(* ===== verification/PlannerInv.v ===== *)
(** * PlannerInv: coverage plans, shards and local materialization

    A coverage plan splits its range exactly; the shard loops visit every
    shard once; and a range of buckets depends only on the points of the range
    and of one maximum gap around it. *)
From S2P Require Import Prelude Errors Bytes Float64 Model Transaction Query Aggregate Rollup.
From S2P Require Import Segment Manifest Planner.

(** ** Coverage *)

Definition in_range (t : Z) (g : Z * Z) : Prop := g.1 <= t < g.2.
Definition covers (t : Z) (r : RollupDescriptor) : Prop := rd_start r <= t < rd_end r.

Lemma furthest_snoc l r :
  furthest (l ++ [r]) = match furthest l with
                        | Some b => if rd_end b <=? rd_end r then Some r else Some b
                        | None => Some r
                        end.
Proof. unfold furthest. rewrite foldl_app. cbn. by destruct (foldl _ _ l). Qed.

Lemma furthest_spec l :
  match furthest l with
  | Some r => r ∈ l /\ forall x, x ∈ l -> rd_end x <= rd_end r
  | None => l = []
  end.
Proof.
  induction l as [|r l IH] using rev_ind; [done|]. rewrite furthest_snoc.
  destruct (furthest l) as [b|].
  - destruct IH as [Hb Hmax]. destruct (Z.leb_spec (rd_end b) (rd_end r)).
    + split; [set_solver|]. intros x [Hx| ->%list_elem_of_singleton]%elem_of_app; [|lia]. specialize (Hmax _ Hx). lia.
    + split; [set_solver|]. intros x [Hx| ->%list_elem_of_singleton]%elem_of_app; [by apply Hmax|lia].
  - subst. split; [set_solver|]. intros x [Hx| ->%list_elem_of_singleton]%elem_of_app; [by apply not_elem_of_nil in Hx|lia].
Qed.

Lemma least_spec l :
  match least l with Some z => z ∈ l /\ forall x, x ∈ l -> z <= x | None => l = [] end.
Proof.
  induction l as [|r l IH] using rev_ind; [done|]. unfold least in *. rewrite foldl_app. cbn.
  destruct (foldl _ None l) as [b|].
  - destruct IH as [Hb Hmin]. split.
    + destruct (Z.min_spec b r) as [[_ ->]|[_ ->]]; set_solver.
    + intros x [Hx| ->%list_elem_of_singleton]%elem_of_app; [specialize (Hmin _ Hx)|]; lia.
  - subst. split; [set_solver|]. intros x [Hx| ->%list_elem_of_singleton]%elem_of_app; [by apply not_elem_of_nil in Hx|lia].
Qed.

(** The ends of candidates that are still ahead. *)
Definition ahead (f : RollupDescriptor -> Z) (cursor : Z) (l : list RollupDescriptor) : nat :=
  length (List.filter (fun r => cursor <? f r) l).

Lemma ahead_mono f a b l : a <= b -> (ahead f b l <= ahead f a l)%nat.
Proof.
  intros Hab. unfold ahead. induction l as [|r l IH]; cbn; [lia|].
  destruct (Z.ltb_spec b (f r)), (Z.ltb_spec a (f r)); cbn; lia.
Qed.

Lemma ahead_pass f a b l r : r ∈ l -> a < f r -> f r <= b -> (ahead f b l < ahead f a l)%nat.
Proof.
  intros Hr Ha Hb. induction l as [|x l IH]; [by apply not_elem_of_nil in Hr|].
  pose proof (ahead_mono f a b l ltac:(lia)). unfold ahead in *. cbn.
  apply elem_of_cons in Hr as [<-|Hr].
  - destruct (Z.ltb_spec b (f r)), (Z.ltb_spec a (f r)); cbn; lia.
  - specialize (IH Hr). destruct (Z.ltb_spec b (f x)), (Z.ltb_spec a (f x)); cbn; lia.
Qed.

(** What a coverage plan from [cursor] to [stop] is. *)
Record splits (candidates : list RollupDescriptor) (cursor stop : Z) (ds : list RollupDescriptor) (gs : list (Z * Z))
    : Prop := {
  splits_from : forall r, r ∈ ds -> r ∈ candidates /\ rd_start r < stop /\ cursor < rd_end r /\ cursor < stop;
  splits_within : Forall (fun g => cursor <= g.1 < g.2 /\ g.2 <= stop) gs;
  splits_gap : forall t, cursor <= t < stop -> Exists (in_range t) gs <-> ~ Exists (covers t) candidates;
  splits_covered : forall t, cursor <= t < stop -> Exists (covers t) candidates -> Exists (covers t) ds;
  splits_ordered : StronglySorted (fun a b => rd_end a < rd_end b) ds;
  splits_disjoint : StronglySorted (fun a b => a.2 <= b.1) gs;
  splits_maximal : Forall (fun g => g.2 = stop \/ exists r, r ∈ candidates /\ rd_start r = g.2) gs;
}.

Lemma splits_done candidates cursor stop : stop <= cursor -> splits candidates cursor stop [] [].
Proof. intros. split; try (by constructor); try (intros; lia). by intros r Hr%not_elem_of_nil. Qed.

(** One round: a descriptor that reaches furthest from [cursor]. *)
Lemma splits_select candidates cursor stop r ds gs :
  cursor < stop -> r ∈ candidates -> covers cursor r ->
  (forall x, x ∈ candidates -> covers cursor x -> rd_end x <= rd_end r) ->
  splits candidates (Z.min (rd_end r) stop) stop ds gs -> splits candidates cursor stop (r :: ds) gs.
Proof.
  intros Hc Hr Hcov Hmax [Hfrom Hin Hgap Hds Hord Hdis Hend]. unfold covers in *. split.
  - intros x [->|Hx]%elem_of_cons; [split; [done|lia]|]. destruct (Hfrom x Hx) as (? & ? & ? & ?). split; [done|lia].
  - eapply Forall_impl; [exact Hin|]. cbn. intros g Hg. lia.
  - intros t Ht. destruct (decide (t < Z.min (rd_end r) stop)) as [Hlt|]; [|apply Hgap; lia]. split.
    + intros Hex. exfalso. apply Exists_exists in Hex as (g & Hg & Hgt). rewrite Forall_forall in Hin.
      specialize (Hin g Hg). unfold in_range in Hgt. lia.
    + intros Hno. destruct Hno. apply Exists_exists. exists r. split; [done|]. unfold covers. lia.
  - intros t Ht Hex. destruct (decide (t < Z.min (rd_end r) stop)) as [Hlt|].
    + apply Exists_cons_hd. unfold covers. lia.
    + apply Exists_cons_tl, Hds; [lia|done].
  - constructor; [done|]. apply Forall_forall. intros x Hx. destruct (Hfrom x Hx) as (? & ? & ? & ?). lia.
  - done.
  - done.
Qed.

(** One round: a gap up to the next candidate. *)
Lemma splits_gap_round candidates cursor gap_end stop ds gs :
  cursor < gap_end <= stop -> (forall t, cursor <= t < gap_end -> ~ Exists (covers t) candidates) ->
  (gap_end = stop \/ exists r, r ∈ candidates /\ rd_start r = gap_end) ->
  splits candidates gap_end stop ds gs -> splits candidates cursor stop ds ((cursor, gap_end) :: gs).
Proof.
  intros Hc Hno Hmx [Hfrom Hin Hgap Hds Hord Hdis Hend]. split.
  - intros x Hx. destruct (Hfrom x Hx) as (? & ? & ? & ?). split; [done|lia].
  - constructor; [cbn; lia|]. eapply Forall_impl; [exact Hin|]. cbn. intros g Hg. lia.
  - intros t Ht. destruct (decide (t < gap_end)) as [Hlt|].
    + split; [intros _; apply Hno; lia|]. intros _. apply Exists_cons_hd. unfold in_range. cbn. lia.
    + rewrite <- (Hgap t) by lia. split; [|by apply Exists_cons_tl].
      intros [Hg|Hg]%Exists_cons; [unfold in_range in Hg; cbn in Hg; lia|done].
  - intros t Ht Hex. destruct (decide (t < gap_end)) as [Hlt|]; [|apply Hds; [lia|done]].
    exfalso. by apply (Hno t ltac:(lia)).
  - done.
  - constructor; [done|]. eapply Forall_impl; [exact Hin|]. cbn. intros g Hg. lia.
  - by constructor.
Qed.

Lemma cover_from_splits fuel candidates cursor stop plan :
  (cursor < stop -> (ahead rd_end cursor candidates + ahead rd_start cursor candidates < fuel)%nat) ->
  exists ds gs, cover_from fuel candidates cursor stop plan = mkCoverage (descriptors plan ++ ds) (gaps plan ++ gs)
    /\ splits candidates cursor stop ds gs.
Proof.
  revert cursor plan. induction fuel as [|fuel IH]; intros cursor plan Hm; cbn [cover_from].
  - destruct (decide (cursor < stop)) as [Hlt|]; [specialize (Hm Hlt); lia|].
    exists [], []. rewrite !app_nil_r. split; [by destruct plan|]. apply splits_done. lia.
  - destruct (Z.ltb_spec cursor stop) as [Hlt|Hge]; cycle 1.
    { exists [], []. rewrite !app_nil_r. split; [by destruct plan|]. by apply splits_done. }
    specialize (Hm Hlt).
    pose proof (furthest_spec (List.filter (fun r => (rd_start r <=? cursor) && (cursor <? rd_end r)) candidates)) as Hf.
    destruct (furthest _) as [r|].
    + destruct Hf as [Hr Hmax]. apply list_elem_of_In, filter_In in Hr as [Hr Hcov]. apply list_elem_of_In in Hr. zbool.
      destruct (IH (Z.min (rd_end r) stop) (mkCoverage (descriptors plan ++ [r]) (gaps plan))) as (ds & gs & -> & Hsp).
      { intros Hlt'. pose proof (ahead_pass rd_end cursor (Z.min (rd_end r) stop) candidates r Hr ltac:(lia) ltac:(lia)).
        pose proof (ahead_mono rd_start cursor (Z.min (rd_end r) stop) candidates ltac:(lia)). lia. }
      exists (r :: ds), gs. cbn. rewrite <- app_assoc. split; [done|].
      eapply splits_select; [done|done|unfold covers; lia| |done].
      intros x Hx Hcx. apply Hmax. apply list_elem_of_In, filter_In. split; [by apply list_elem_of_In|].
      unfold covers in Hcx. apply andb_true_iff. rewrite Z.leb_le, Z.ltb_lt. lia.
    + set (gap_end := Z.min (default stop _) stop).
      assert (Hge : cursor < gap_end <= stop /\ (forall x, x ∈ candidates -> cursor < rd_start x -> gap_end <= rd_start x)
                    /\ (gap_end < stop -> exists x, x ∈ candidates /\ rd_start x = gap_end)).
      { unfold gap_end. pose proof (least_spec (map rd_start (List.filter (fun r => cursor <? rd_start r) candidates))) as Hl.
        destruct (least _) as [z|] eqn:El; cbn [from_option id].
        - destruct Hl as [Hz Hmin]. apply list_elem_of_In, in_map_iff in Hz as (x & <- & Hx).
          apply filter_In in Hx as [Hx Hcx]. zbool. split; [lia|]. split.
          + intros y Hy Hcy. etrans; [apply Z.le_min_l|]. apply Hmin, list_elem_of_In, in_map, filter_In.
            split; [by apply list_elem_of_In|lia].
          + intros ?. exists x. split; [by apply list_elem_of_In|lia].
        - split; [lia|]. split; [|lia]. intros y Hy Hcy. apply map_eq_nil in Hl.
          assert (Hin : In y (List.filter (fun r => cursor <? rd_start r) candidates))
            by (apply filter_In; split; [by apply list_elem_of_In|lia]). by rewrite Hl in Hin. }
      destruct Hge as (Hge & Hnext & Hex).
      destruct (IH gap_end (mkCoverage (descriptors plan) (gaps plan ++ [(cursor, gap_end)]))) as (ds & gs & -> & Hsp).
      { intros Hlt'. destruct (Hex Hlt') as (x & Hx & Ex).
        pose proof (ahead_pass rd_start cursor gap_end candidates x Hx ltac:(lia) ltac:(lia)).
        pose proof (ahead_mono rd_end cursor gap_end candidates ltac:(lia)). lia. }
      exists ds, ((cursor, gap_end) :: gs). cbn. rewrite <- app_assoc. split; [done|].
      apply splits_gap_round;
        [done| |destruct (decide (gap_end < stop)) as [Hl|]; [right; by apply Hex|left; lia]|done]. intros t Ht (x & Hx & Hcx)%Exists_exists. unfold covers in Hcx.
      destruct (decide (rd_start x <= cursor)) as [Hs|Hs]; [|specialize (Hnext x Hx ltac:(lia)); lia].
      assert (Hin : In x (List.filter (fun r => (rd_start r <=? cursor) && (cursor <? rd_end r)) candidates)).
      { apply filter_In. split; [by apply list_elem_of_In|]. apply andb_true_iff. rewrite Z.leb_le, Z.ltb_lt. lia. }
      by rewrite Hf in Hin.
Qed.

Lemma ahead_length f cursor l : (ahead f cursor l <= length l)%nat.
Proof. apply List.filter_length_le. Qed.

Lemma splits_perm l k cursor stop ds gs : l ≡ₚ k -> splits l cursor stop ds gs -> splits k cursor stop ds gs.
Proof.
  intros Hp [Hfrom Hin Hgap Hds Hord Hdis Hend].
  assert (He : forall P, Exists P l <-> Exists P k) by (intros P; rewrite !Exists_exists; by setoid_rewrite Hp).
  split; [by setoid_rewrite <- Hp|done|by setoid_rewrite <- He|by setoid_rewrite <- He|done|done|by setoid_rewrite <- Hp].
Qed.

Lemma coverage_plan_splits candidates start stop :
  splits candidates start stop (descriptors (coverage_plan candidates start stop)) (gaps (coverage_plan candidates start stop)).
Proof.
  unfold coverage_plan. destruct (Z.leb_spec stop start); [by apply splits_done|].
  destruct (cover_from_splits (S (2 * length candidates)) (stable_sort range_leb candidates) start stop (mkCoverage [] []))
    as (ds & gs & -> & Hsp).
  - intros _. pose proof (ahead_length rd_end start (stable_sort range_leb candidates)).
    pose proof (ahead_length rd_start start (stable_sort range_leb candidates)).
    rewrite (Permutation_length (stable_sort_perm range_leb candidates)) in *. lia.
  - eapply splits_perm; [apply stable_sort_perm|exact Hsp].
Qed.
● ● ● ● ● ● ●
## Task goal
In restating the data, begin at its first line, reproduce each line word for word, and conclude with the line that contains "furthest (l ++ [r]) = match furthest l with".

## Task result
(* ===== verification/PlannerInv.v ===== *)
(** * PlannerInv: coverage plans, shards and local materialization

    A coverage plan splits its range exactly; the shard loops visit every
    shard once; and a range of buckets depends only on the points of the range
    and of one maximum gap around it. *)
From S2P Require Import Prelude Errors Bytes Float64 Model Transaction Query Aggregate Rollup.
From S2P Require Import Segment Manifest Planner.

(** ** Coverage *)

Definition in_range (t : Z) (g : Z * Z) : Prop := g.1 <= t < g.2.
Definition covers (t : Z) (r : RollupDescriptor) : Prop := rd_start r <= t < rd_end r.

Lemma furthest_snoc l r :
  furthest (l ++ [r]) = match furthest l with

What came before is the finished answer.